The problem is that the floppy looks for setup files on Drive D but the CD rom drive letter has changed to drive E and I assume because it created a RAM drive with letter D bumping up the CD drive to letter E.

Looks like the floppy assumes that there is a windows operating system on in because says that if setup does not work to click on run and do D:setup. The problem is that there is no windows operating system on these computers. So while in dos mode I enter A:>E:\setup. I also tried E:setup and setup.exe but nothing works. 

The response comes back and says "This program cannot be run in DOS mode"

I can do a dir on A:, C:, and E: so I know the computer is booted. I believe that I also tried to boot from CD but it appears the windows 98 cd is not bootable. I wonder is this is an upgrade to windows 98 setup.

Is there anyway around this? Please note, these were used in a business environement so I don't know what dell supplied with these PC's. The school is trying to get more info. 
Thanks.


----------



## kimmer13 (Nov 28, 2001)

Dell PC's come with a sticker on them that has the pc's id reference number. Nowadays Dell calls it an "Express Service Code", but depending on how old the PC's are, the sticker may call it something different. Anyway, the code on the sticker can be used on the Dell support site to find out any info you need on the hardware they identify.

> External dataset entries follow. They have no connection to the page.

Section Filters.
Context {A : Type} (P Q : A → Prop) `{!∀ x, Decision (P x)} `{!∀ x, Decision (Q x)}.

Lemma filter_not_Exists (l : list A) : ¬ Exists P l → filter P l = [].
Proof.
  induction l as [|x l IH]; [done|].
  intros Hno. rewrite filter_cons. case_decide.
  - destruct Hno. by left.
  - apply IH. intros Hex. destruct Hno. by right.
Qed.

Lemma length_filter_filter (l : list A) :
  (length (filter P (filter Q l)) ≤ length (filter P l))%nat.
Proof.
  induction l as [|x l IH]; [done|].
  rewrite (filter_cons Q). rewrite (filter_cons P x l).
  repeat case_decide; rewrite ?filter_cons; repeat case_decide;
    simpl; try lia; done.
Qed.

Lemma length_filter_fmap (f : A → A) (l : list A) :
  (∀ x, P (f x) ↔ P x) →
  length (filter P (f <$> l)) = length (filter P l).
Proof.
  intros Hf. induction l as [|x l IH]; [done|].
  rewrite fmap_cons, !filter_cons.
  destruct (decide (P (f x))) as [Hy|Hn], (decide (P x)) as [Hy'|Hn'];
    simpl; rewrite ?IH; try done.
  - destruct Hn'. by apply Hf.
  - destruct Hn. by apply Hf.
Qed.


Lemma filter_idemp (l : list A) : filter P (filter P l) = filter P l.
Proof.
  induction l as [|x l IH]; [done|].
  rewrite filter_cons. case_decide; [|done].
  rewrite filter_cons. case_decide; [|done]. by rewrite IH.
Qed.

End Filters.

Is the CD you have a copy of Win98 or the original? If its the original it would say 'upgrade' on it if that's what it is. 

Try this: at the c: prompt type xcopy E:\i386 and press enter. Then restart the pc without the floppy or the cd in. Move to C:\i386 and run setup from there.


----------



## n3vino (Jan 22, 2005)

Thanks for the reply. The Win98 CD is a licenced CD but I don't remember seeing upgrade on it. I'll double check that. I'll try the xcopy. 

Once the xcopy is done, the i386 files should be on Drive C, the pc should reboot from Drive C, and the setup will use the files on Drive C to install windows98. Is this correct? 

Thank you very much for you help.


----------



## Bob Cerelli (Nov 3, 2002)

You need to run the setup program that is in the directory with the source files, not the one on the root of the CD. That is for running from within Windows, which is why you are getting the error message that it can't be run from DOS.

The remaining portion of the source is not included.